Chris’s core research focuses on the politics and measurement of human rights, discrimination, violence, and repression. He uses computational methods to understand why governments around the world torture, maim, and kill individuals within their jurisdiction and the processes monitors use to observe and document these abuses. Other projects cover a broad array of themes but share a focus on computationally intensive methods and research design. These methodological tools, essential for analysing data at massive scale, open up new insights into the micro-foundations of state repression and the politics of measurement.
This course focuses on the research design and data analysis tools used to explore and understand social media and text data. The fundamentals of research design are the same throughout the social sciences, however the topical focus of this class is on computationally intensive data generating processes and the research designs used to understand and manipulate such data at scale.
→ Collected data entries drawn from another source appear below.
Definition getAttachment_codes : gmap Z string :=
  list_to_map [
    (200, "OK - Attachment exists");
    (304, "Not Modified - Attachment wasn’t modified if ETag equals specified If-None-Match header");
    (401, "Unauthorized - Read privilege required");
    (404, "Not Found - Specified database, document or attchment was not found")
  ].

Definition getAttachment (baseUrl : string) (dbName : string) (docId : string) (attName : string) (sink : JsValue) (rev : string) : CallResult :=
  let queryStr := rev_query rev in
  then_await_sink stream_error
    (requestStream
      {| p_url := baseUrl +:+ "/" +:+ encodeURIComponent dbName +:+ "/" +:+ encodeURIComponent docId +:+ "/" +:+ encodeURIComponent attName +:+ queryStr;
         p_method := None;
         p_statusCodes := Some getAttachment_codes;
         p_postData := JUndefined;
         p_postContentType := JUndefined;
         p_stream := sink |}).

Definition addAttachment_codes : gmap Z string :=
  list_to_map [
    (201, "OK - Created");
    (202, "Accepted - Request was but changes are not yet stored on disk");
    (401, "Unauthorized - Write privilege required");
    (404, "Not Found - Specified database, document or attchment was not found");
    (409, "409 Conflict – Document’s revision wasn’t specified or it’s not the latest")
  ].

Definition addAttachment (baseUrl : string) (dbName : string) (docId : string) (attName : string) (rev : string) (contentType : JsValue) (att : JsValue) : CallResult :=
  let queryStr := rev_query rev in
  request
    {| p_url := baseUrl +:+ "/" +:+ encodeURIComponent dbName +:+ "/" +:+ encodeURIComponent docId +:+ "/" +:+ encodeURIComponent attName +:+ queryStr;
       p_method := Some "PUT";
       p_statusCodes := Some addAttachment_codes;
       p_postData := att;
       p_postContentType := contentType;
       p_stream := JUndefined |}.

Definition deleteAttachment_codes : gmap Z string :=
  list_to_map [
    (200, "OK – Attachment successfully removed");
    (202, "Accepted - Request was but changes are not yet stored on disk");
    (400, "400 Bad Request – Invalid request body or parameters");
    (401, "Unauthorized - Write privilege required");
    (404, "Not Found - Specified database, document or attchment was not found");
    (409, "409 Conflict – Document’s revision wasn’t specified or it’s not the latest")
  ].

Definition deleteAttachment (baseUrl : string) (dbName : string) (docId : string) (attName : string) (rev : string) : CallResult :=
  let queryStr := rev_query rev in
  request
    {| p_url := baseUrl +:+ "/" +:+ encodeURIComponent dbName +:+ "/" +:+ encodeURIComponent docId +:+ "/" +:+ encodeURIComponent attName +:+ queryStr;
       p_method := Some "DELETE";
       p_statusCodes := Some deleteAttachment_codes;
       p_postData := JUndefined;
       p_postContentType := JUndefined;
       p_stream := JUndefined |}.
By massive or large scale, I mean that there are lots of subjects/connections/units/rows in the data (e.g., social network data like the kind available from twitter), or there are lots of variables/items/columns in the data (e.g., image or text data with many thousands of columns that represent the words in the document corpus), or the selected analytical tool is a computationally complex algorithm (e.g., a Bayesian simulation for modeling a latent variable, a random forest model for exploratory data analysis, or a neural network for automatically classifying new observations), or finally some combination of these three issues. The course will provide students with the tools to design observational studies and experimental interventions into large and unstructured data sets at increasingly massive scales and at different degrees of computational complexity.
How will we go about learning these tools? In this class, we will learn to program and program to learn. What do I mean? First, we will use the R program environment to learn the building blocks of programming. These skills are essential for managing the increasingly large and complex datasets of interest to social scientists (e.g., image data, text data).
As we develop programming skills in R, we will use them to help us understand how different types of data analysis tools work. For example, by the end of the course, students will be able to program and evaluate their own neural network or structural topic model from scratch.
We will start very small and learn how to scale up. In the beginning of the course, we will not make use of many packages other than the base packages available by default in R. As we proceed, we will learn how models for data work before then investigating the functions that exist in the large, always increasing catalogue of packages available for you to use in R. The development of new functions in R is advancing rapidly. The tools you learn in this class will help you improve as a programmer and a data scientists but learning how to program and using your programming skills to learn how to analyse data.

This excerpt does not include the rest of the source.